Each volunteer gifted the Princess of Wales with a special item, created by them, which represented some of the programmes that they have participated in.
Poignantly, Susan Hill, who is affectionately known as ‘Princess Susan’ by her friends and support team for her love of the monarchy and regal themes, had the chance to meet a real-life Princess. Gifting the Princess of Wales special bonnets, which she has created for premature babies in the charity’s Rugby League World Cup Knitting Club, she had an opportunity to discuss her passion for knitting and pride in helping families in need.
The Princess quipped:
“I tried knitting once and I was terrible at it, so I’ll have to come for lessons!”
With Susan offering assurance that ‘It’s easy when you know how’, the Princess of Wales promised to arrange for the bonnets to be shared with a hospital.

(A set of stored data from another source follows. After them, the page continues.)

(** The reader [s] still yields the blocks [xss], and then ends without an
    error, wherever the merger has set the current item. *)
Inductive yields : S -> list (list (list Z)) -> Prop :=
| yields_end s s' : src_next s = Ok (false, s') -> src_error s' = None -> yields s []
| yields_block s s' xs xss :
    src_next s = Ok (true, s') -> src_error s' = None ->
    wf_ib (src_block s') -> block_items (src_block s') = xs -> xs <> [] -> src_idx s' = 0%nat ->
    (forall i, yields (src_set_idx s' i) xss) -> yields s (xs :: xss).

(** The reader has a current item, and [xss] follow its block. *)
Record reader_ok (s : S) (xss : list (list (list Z))) : Prop := {
  ro_wf : wf_ib (src_block s);
  ro_idx : (src_idx s < length (block_items (src_block s)))%nat;
  ro_future : forall i, yields (src_set_idx s i) xss;
}.

Definition block_rest (s : S) : list (list Z) := drop (src_idx s) (block_items (src_block s)).
End Yields.

(** An item that fits an empty block, and is one that the callback can read. *)
Record item_ok (good : list Z -> Prop) (x : list Z) : Prop := {
  io_bytes : bytes x;
  io_nonempty : x <> [];
  io_len : Z.of_nat (length x) <= MAX_INMEMORY_BLOCK_SIZE;
  io_good : good x;
}.

(** A block of such items. *)
Record chunk_ok (good : list Z -> Prop) (xs : list (list Z)) : Prop := {
  ck_storable : storable xs;
  ck_good : Forall good xs;
}.

Lemma chunks_storable good chunks : Forall (chunk_ok good) chunks -> Forall storable chunks.
Proof. apply Forall_weaken. intros xs. apply ck_storable. Qed.

(** The contract of the callback on blocks of good items: it maps the items [xs]
    to [f xs], which it leaves sorted and fit for a block, the first not smaller and
    the last not bigger than before.  It may return no items, and then it must
    leave no bytes either.  The documentation of [PrepareBlockCallback] does not
    ask for this, but [flush_ib_parts] returns without a reset then, and bytes
    that stay in the scratch block can keep the merge from ending
    ([merge_oversized_item_diverges]). *)
Definition prepares (good : list Z -> Prop) (prepare_block : option PrepareBlockCallback) (f : list (list Z) -> list (list Z)) : Prop :=
  match prepare_block with
  | None => forall xs, f xs = xs
  | Some cb =>
      forall xs, chunk_ok good xs -> exists data items,
        cb (concat xs) (layout 0 xs) = Ok (data, items) /\ wf_ib (mkIB [] data items) /\
        map (item_of data) items = f xs /\ (f xs = [] -> data = []) /\
        (f xs <> [] -> storable (f xs) /\
           lex_leb (default [] (head xs)) (default [] (head (f xs))) /\
           lex_leb (default [] (last (f xs))) (default [] (last xs)))
  end.

(** The blocks written for the chunks of items [chunks]. *)
Definition outputs (f : list (list Z) -> list (list Z)) (chunks : list (list (list Z))) : list (list (list Z)) :=
  filter (fun xs => xs <> []) (map f chunks).

Lemma outputs_snoc f chunks xs :
  outputs f (chunks ++ [xs]) = outputs f chunks ++ (if decide (f xs = []) then [] else [f xs]).
Proof.
  unfold outputs. rewrite map_app, filter_app. f_equal. cbn [map]. rewrite filter_cons. destruct (decide (f xs = [])) as [H|H].
  - rewrite decide_False by naive_solver. done.
  - rewrite decide_True by done. done.
Qed.

Lemma length_nonempty_items good (xs : list (list Z)) : Forall (item_ok good) xs -> (length xs <= total xs)%nat.
Proof. induction 1 as [|x xs Hx Hxs IH]; cbn; [lia|]. rewrite length_app. pose proof (io_nonempty _ _ Hx). destruct x; [done|cbn; lia]. Qed.

Lemma items_chunk good xs :
  xs <> [] -> Forall (item_ok good) xs -> Z.of_nat (total xs) <= MAX_INMEMORY_BLOCK_SIZE -> sorted_items xs -> chunk_ok good xs.
Proof.
  intros Hne Hok Ht Hs. split; [split; try done|].
  - revert Hok. apply Forall_weaken. intros x. apply io_bytes.
  - pose proof (length_nonempty_items good xs Hok). unfold MAX_INMEMORY_BLOCK_SIZE, MAX_ITEMS in *. lia.
  - revert Hok. apply Forall_weaken. intros x. apply io_good.
Qed.

Section State.
  Context {W : Type} `{Snk : ItemSink W} {accepts : W -> list (list (list Z)) -> Prop} {SnkL : ItemSinkLaws Snk accepts}.
  Context (good : list Z -> Prop) (prepare_block : option PrepareBlockCallback) (f : list (list Z) -> list (list Z)).
  Context (Hprep : prepares good prepare_block f).

(** The chunks flushed so far and the items in the scratch block. *)
Record state_ok (st : merge_state W) (chunks : list (list (list Z))) (pend : list (list Z)) : Prop := {
  so_ib : ms_ib st = pack [] pend;
  so_items : Forall (item_ok good) (concat chunks ++ pend);
  so_size : Z.of_nat (total pend) <= MAX_INMEMORY_BLOCK_SIZE;
  so_sorted : sorted_items (concat chunks ++ pend);
  so_chunks : Forall (chunk_ok good) chunks;
  so_sink : accepts (ms_sink st) (outputs f chunks);
  so_caught : ms_ph_first_item_caught st = negb (length (outputs f chunks) =? 0)%nat;
  so_ph : ms_ph st = part_header (outputs f chunks);
  so_merged : ms_items_merged st = Z.of_nat (length (concat chunks));
}.

Lemma outputs_storable chunks : Forall (chunk_ok good) chunks -> Forall storable (outputs f chunks).
Proof.
  intros Hc. unfold outputs. induction Hc as [|xs chunks Hx Hc IH]; [constructor|]. cbn [map]. rewrite filter_cons.
  destruct (decide (f xs <> [])) as [Hne|]; [|done]. constructor; [|done]. unfold prepares in Hprep. destruct prepare_block.
  - destruct (Hprep xs Hx) as (? & ? & _ & _ & _ & _ & H). by apply H.
  - rewrite Hprep in *. apply Hx.
Qed.

(** The number of items written is bounded by the number of chunks. *)
Lemma outputs_count chunks :
  Forall (chunk_ok good) chunks -> Z.of_nat (length (concat (outputs f chunks))) <= MAX_ITEMS * Z.of_nat (length (concat chunks)) /\
    Z.of_nat (length (outputs f chunks)) <= Z.of_nat (length (concat chunks)).
Proof.
  intros Hc. assert (Hlen : (length chunks <= length (concat chunks))%nat).
  { clear -Hc. induction Hc as [|xs chunks Hx Hc IH]; cbn; [lia|]. rewrite length_app. pose proof (sto_nonempty _ (ck_storable _ _ Hx)). destruct xs; [done|cbn; lia]. }
  assert (Hout : Forall (fun xs => Z.of_nat (length xs) <= MAX_ITEMS) (outputs f chunks))
    by (pose proof (outputs_storable chunks Hc) as Ho; revert Ho; apply Forall_weaken; intros xs; apply sto_count).
  assert (Hn : (length (outputs f chunks) <= length chunks)%nat).
  { unfold outputs. etransitivity; [apply length_filter|]. by rewrite length_map. }
  split; [|lia]. enough (Z.of_nat (length (concat (outputs f chunks))) <= MAX_ITEMS * Z.of_nat (length (outputs f chunks)))
    by (unfold MAX_ITEMS in *; lia).
  clear -Hout. induction Hout as [|xs l Hx Hl IH]; cbn; [lia|]. rewrite length_app. unfold MAX_ITEMS in *. lia.
Qed.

Ian Toole, who plays for Widnes Vikings in the Community Integrated Care Learning Disability Super League, gifted the Princess a special-edition England Rugby League shirt, which has been designed by people supported by the charity to celebrate inclusion. The shirt raises awareness of On The Same Team (www.TheSameTeam.co.uk), a primary school education programme that has been co-produced by volunteers within the charity to help tackle inclusion before it is formed. The programme, which is being accessed by almost 15,000 young people, drew praise from the Princess who highlighted the importance of engaging young people.

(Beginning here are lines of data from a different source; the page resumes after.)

(* ===== verification/ItemPartMerge.v ===== *)
(** * Merging parts of the merge set

    The reader and the writer of [ItemStream] as the streams and the
    destination of [ItemMerge], [merge_block_streams] of
    [esm-mergeset/src/merge.rs] on them, and the correctness of the merge from
    part to part. *)
From Stdlib Require Import ZArith Lia Bool Sorted Permutation.
From S2P Require Import Prelude Heap IntCodec Float64 Compress ItemBlock ItemBlockSpec ItemHeader ItemStream ItemMerge ItemMergeSpec.
Local Open Scope Z_scope.

#[export] Instance reader_source `{Zs : Zstd} : ItemSource BlockStreamReader bsr_other := {|
  src_next := reader_next;
  src_block := r_block;
  src_idx := r_curr_item_idx;
  src_set_idx := r_set_idx;
  src_error := reader_error;
|}.

#[export] Instance writer_sink `{Zs : Zstd} : ItemSink BlockStreamWriter := {|
  sink_write w b := '(w, _) ← write_block w b; Ok w;
|}.

(** The part header, the number of merged items, and the buffers of the new
    part or the error of the merge; the writer is closed in both cases. *)
Definition merge_block_streams `{Zs : Zstd} (fuel copy_fuel : nat) (stop : nat -> bool)
    (prepare_block : option PrepareBlockCallback) (ph : PartHeader) (bsw : BlockStreamWriter)
    (bsrs : list BlockStreamReader) (items_merged : Z)
    : run (PartHeader * Z * ((list Z * list Z * list Z * list Z) + MergeError bsr_other)) :=
  '(bsw, ph, items_merged, err) ← merge_item_streams fuel copy_fuel stop prepare_block bsw ph items_merged bsrs;
  bufs ← writer_must_close bsw;
  Ok (ph, items_merged, match err with None => inl bufs | Some e => inr e end).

The Princess of Wales also commended the creative talents of volunteers, having been gifted hand-made soaps and special artworks that celebrate Community Integrated Care’s mission of enabling people to live the ‘Best Life Possible’, from John Paul Derbyshire.

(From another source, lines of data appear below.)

(* ===== verification/IndexRowSpec.v ===== *)
(** * Joining index rows keeps the postings

    The rows of [IndexRow] as records, the postings they hold, and the theorems
    that the callback of [esm-storage/src/index/row_merge.rs] keeps the
    postings of a block and meets the contract of the merge of item streams,
    so that merging parts of the index loses no posting. *)
From Stdlib Require Import ZArith Lia Bool Sorted Permutation.
From stdpp Require Import base tactics option list numbers.
From S2P Require Import Prelude IntCodec Compress MetricName ItemBlock ItemBlockSpec ItemStream ItemMerge ItemMergeSpec ItemPartMerge IndexRow.
Local Open Scope Z_scope.

(** ** Rows *)

Record index_row : Type := mkRow { r_ns : Z; r_date : Z; r_tag : Tag; r_ids : list Z }.

Definition prefix_bytes (ns date : Z) (tag : Tag) : list Z :=
  ns :: (if ns =? NS_PREFIX_DATE_TAG_TO_METRIC_IDS then to_be_bytes 8 date else []) ++ tag_bytes tag.

Definition ids_bytes (ids : list Z) : list Z := concat (map (to_be_bytes 8) ids).

Definition row_bytes (r : index_row) : list Z := prefix_bytes (r_ns r) (r_date r) (r_tag r) ++ ids_bytes (r_ids r).

Definition tag_ns (ns : Z) : Prop := ns = NS_PREFIX_TAG_TO_METRIC_IDS \/ ns = NS_PREFIX_DATE_TAG_TO_METRIC_IDS.

Record row_ok (r : index_row) : Prop := {
  ok_ns : tag_ns (r_ns r);
  ok_date : is_u 64 (r_date r);
  ok_global : r_ns r = NS_PREFIX_TAG_TO_METRIC_IDS -> r_date r = 0;
  ok_key : bytes (t_key (r_tag r));
  ok_value : bytes (t_value (r_tag r));
  ok_some : r_ids r <> [];
  ok_ids : Forall (is_u 64) (r_ids r);
}.

Lemma ids_bytes_app a b : ids_bytes (a ++ b) = ids_bytes a ++ ids_bytes b.
Proof. unfold ids_bytes. by rewrite map_app, concat_app. Qed.

Lemma length_ids_bytes ids : length (ids_bytes ids) = (8 * length ids)%nat.
Proof. unfold ids_bytes. induction ids as [|x ids IH]; [done|]. cbn [map concat length]. rewrite length_app, length_to_be_bytes, IH. lia. Qed.

Lemma foldl_ids ids : forall dst, foldl marshal_uint64 dst ids = dst ++ ids_bytes ids.
Proof.
  induction ids as [|x ids IH]; intros dst; cbn [foldl]; [by rewrite app_nil_r|]. rewrite IH. unfold marshal_uint64. by rewrite <-app_assoc.
Qed.

Lemma marshal_prefix_bytes p dst : marshal_prefix p dst = dst ++ prefix_bytes (ns_prefix p) (rp_date p) (rp_tag p).
Proof.
  unfold marshal_prefix, prefix_bytes, marshal_common_prefix, marshal_uint64. rewrite tag_marshal_bytes.
  destruct (_ =? _); rewrite <-!app_assoc; done.
Qed.

Lemma to_be_bytes_8 x : exists a b c d e f g h, to_be_bytes 8 x = [a; b; c; d; e; f; g; h].
Proof. cbn. by repeat eexists. Qed.

Lemma parse_ids_app ids : forall acc, Forall (is_u 64) ids -> parse_ids_loop acc (ids_bytes ids) = acc ++ ids.
Proof.
  induction ids as [|x ids IH]; intros acc Hu; [by rewrite app_nil_r|]. inversion Hu as [|? ? Hx Hu']; subst.
  unfold ids_bytes. cbn [map concat]. fold (ids_bytes ids). destruct (to_be_bytes_8 x) as (a & b & c & d & e & f & g & h & E). rewrite E.
  cbn [app parse_ids_loop]. rewrite <-E, from_to_be_bytes by done. rewrite IH by done. by rewrite <-app_assoc.
Qed.

Lemma common_prefix_cons c l : unmarshal_common_prefix (c :: l) = Ok (l, c).
Proof. done. Qed.

Lemma init_tail_ids p ids :
  ids <> [] -> init_only_tail p (ids_bytes ids) = Ok (mkParser (ns_prefix p) (rp_date p) (metric_ids p) false (rp_tag p) (ids_bytes ids)).
Proof.
  intros Hs. unfold init_only_tail. rewrite length_ids_bytes. destruct ids as [|x ids]; [done|].
  pass_guard ltac:(apply Nat.eqb_neq; cbn [length]; lia).
  pass_guard ltac:(apply negb_false_iff, Nat.eqb_eq; rewrite Nat.mul_comm; apply Nat.Div0.mod_mul). done.
Qed.

(** The parser on a row. *)
Lemma parser_init_row p r :
  row_ok r -> parser_init p (row_bytes r) (r_ns r) =
    Ok (mkParser (r_ns r) (if r_ns r =? NS_PREFIX_DATE_TAG_TO_METRIC_IDS then r_date r else rp_date p) (metric_ids p) false
          (r_tag r) (ids_bytes (r_ids r))).
Proof.
  intros H. unfold parser_init, row_bytes, prefix_bytes. cbn [app]. rewrite common_prefix_cons. cbn [map_err]. rewrite bind_Ok.
  pass_guard ltac:(by rewrite Z.eqb_refl). destruct (r_ns r =? NS_PREFIX_DATE_TAG_TO_METRIC_IDS).
  - rewrite <-app_assoc. rewrite (guard_false (_ <? 8)%nat) by (rewrite length_app, length_to_be_bytes; apply Nat.ltb_ge; lia).
    rewrite bind_Ok, field_u64 by apply H. rewrite bind_Ok, tag_unmarshal_app. cbn [map_err]. rewrite bind_Ok. by apply init_tail_ids, H.
  - rewrite bind_Ok. cbn [app]. rewrite tag_unmarshal_app. cbn [map_err]. rewrite bind_Ok. by apply init_tail_ids, H.
Qed.

Lemma head_row r : head (row_bytes r) = Some (r_ns r).
Proof. done. Qed.

(** A row is determined by its bytes. *)
Lemma row_bytes_inj r1 r2 : row_ok r1 -> row_ok r2 -> row_bytes r1 = row_bytes r2 -> r1 = r2.
Proof.
  intros H1 H2 E. pose proof (parser_init_row parser_default r1 H1) as P1. pose proof (parser_init_row parser_default r2 H2) as P2.
  assert (Hns : r_ns r1 = r_ns r2) by (apply (f_equal head) in E; rewrite !head_row in E; congruence).
  rewrite E, Hns, P2 in P1. injection P1 as Hd Ht Hi.
  assert (Hids : r_ids r2 = r_ids r1).
  { pose proof (parse_ids_app (r_ids r1) [] (ok_ids _ H1)) as Q1. pose proof (parse_ids_app (r_ids r2) [] (ok_ids _ H2)) as Q2.
    rewrite Hi, Q1 in Q2. symmetry. exact Q2. }
  assert (Hdate : r_date r2 = r_date r1).
  { destruct (Z.eqb_spec (r_ns r2) NS_PREFIX_DATE_TAG_TO_METRIC_IDS) as [|Hn]; [done|].
    assert (r_ns r2 = NS_PREFIX_TAG_TO_METRIC_IDS) by (destruct (ok_ns _ H2); done).
    by rewrite (ok_global _ H1), (ok_global _ H2) by congruence. }
  destruct r1, r2. cbn in *. congruence.
Qed.

(** ** Postings *)

(** A posting: the namespace, date and tag of a row, and a metric ID. *)
Definition posting : Type := (Z * Z * Tag) * Z.

Definition row_prefix (r : index_row) : Z * Z * Tag := (r_ns r, r_date r, r_tag r).

Definition posting_in (xs : list (list Z)) (p : posting) : Prop :=
  exists r, row_ok r /\ In (row_bytes r) xs /\ row_prefix r = p.1 /\ In p.2 (r_ids r).

(** An item that the callback can read: a row of a tag namespace is well
    formed, other items are arbitrary. *)
Definition good_item (x : list Z) : Prop :=
  (exists ns, head x = Some ns /\ tag_ns ns) -> exists r, row_ok r /\ x = row_bytes r.

(** The items the callback does not touch. *)
Definition plain_item (x : list Z) : Prop :=
  head x <> Some NS_PREFIX_TAG_TO_METRIC_IDS /\ head x <> Some NS_PREFIX_DATE_TAG_TO_METRIC_IDS.

Global Instance plain_item_dec x : Decision (plain_item x).
Proof. unfold plain_item. apply _. Defined.

Lemma row_not_plain r : row_ok r -> ~ plain_item (row_bytes r).
Proof. intros H [H1 H2]. rewrite head_row in *. destruct (ok_ns _ H) as [E|E]; rewrite E in *; done. Qed.

Lemma posting_in_app xs ys p : posting_in (xs ++ ys) p <-> posting_in xs p \/ posting_in ys p.
Proof.
  unfold posting_in. setoid_rewrite in_app_iff. split; [|naive_solver]. intros (r & H1 & [H2|H2] & H3); [left|right]; by exists r.
Qed.

Lemma posting_in_row r p : row_ok r -> posting_in [row_bytes r] p <-> row_prefix r = p.1 /\ In p.2 (r_ids r).
Proof.
  intros H. split.
  - intros (r' & H' & [E|[]] & Hp). by rewrite (row_bytes_inj r r').
  - intros Hp. exists r. split; [done|]. split; [by left|done].
Qed.

(** [ys] holds what [xs] holds, in no more rows and bytes. *)
Record shrinks (xs ys : list (list Z)) : Prop := {
  sh_good : Forall good_item xs -> Forall good_item ys;
  sh_bytes : Forall bytes xs -> Forall bytes ys;
  sh_postings : forall p, posting_in ys p <-> posting_in xs p;
  sh_plain : filter plain_item ys = filter plain_item xs;
  sh_total : (total ys <= total xs)%nat;
  sh_length : (length ys <= length xs)%nat;
}.

Lemma shrinks_refl xs : shrinks xs xs.
Proof. by split. Qed.

Lemma shrinks_trans xs ys zs : shrinks xs ys -> shrinks ys zs -> shrinks xs zs.
Proof.
  intros [] []. split; [auto|auto| |congruence|lia|lia]. intros p. etransitivity; eauto.
Qed.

John Hughes, Director of Partnerships and Communities at Community Integrated Care, said:
“This experience was a truly once-in-a-lifetime moment for our volunteers and colleagues. After more than two years of dedicated volunteering and the delivery of this programme, the opportunity to share our story with the Princess of Wales was a real honour.
“The Princess was deeply engaged in the conversations with our guests, sharing her support for the impact that Community Integrated Care is making in the sport and in the wider community with Inclusive Volunteering. We were delighted to hear her encouragement of our efforts to tackle bullying and discrimination through our campaigning and education work, and her interest in our many social impact projects – from building a Rugby League World Cup 2021 themed community garden to knitting hundreds of bonnets for babies who are born prematurely.
“Above all, she was gracious and enthusiastic in recognising the talents of our volunteers – giving wonderful feedback on their soap making, knitting and artwork. The Princess of Wales finished her visit by thanking the group for all that they have done and highlighting the importance of the work of volunteers in the community. Everyone in the group was deeply proud of this recognition.
“Our thanks go to our partners at the Rugby League World Cup 2021 for their brilliant support in making this experience happen.”
Susan Hill said:
“When I was told that I would be meeting the Princess of Wales, I thought that I was dreaming! It was wonderful to meet Her Royal Highness and to tell her about my experiences volunteering with Community Integrated Care. It was special to be able to give her some of my knitting and tell her about my volunteering with the charity. She was very kind and welcoming.
“This project has changed my life. It has given me something exciting to do and helped me to make lots of friends. I have done things that I will never forget and been able to help other people. I am thankful to everyone who makes these experiences possible.”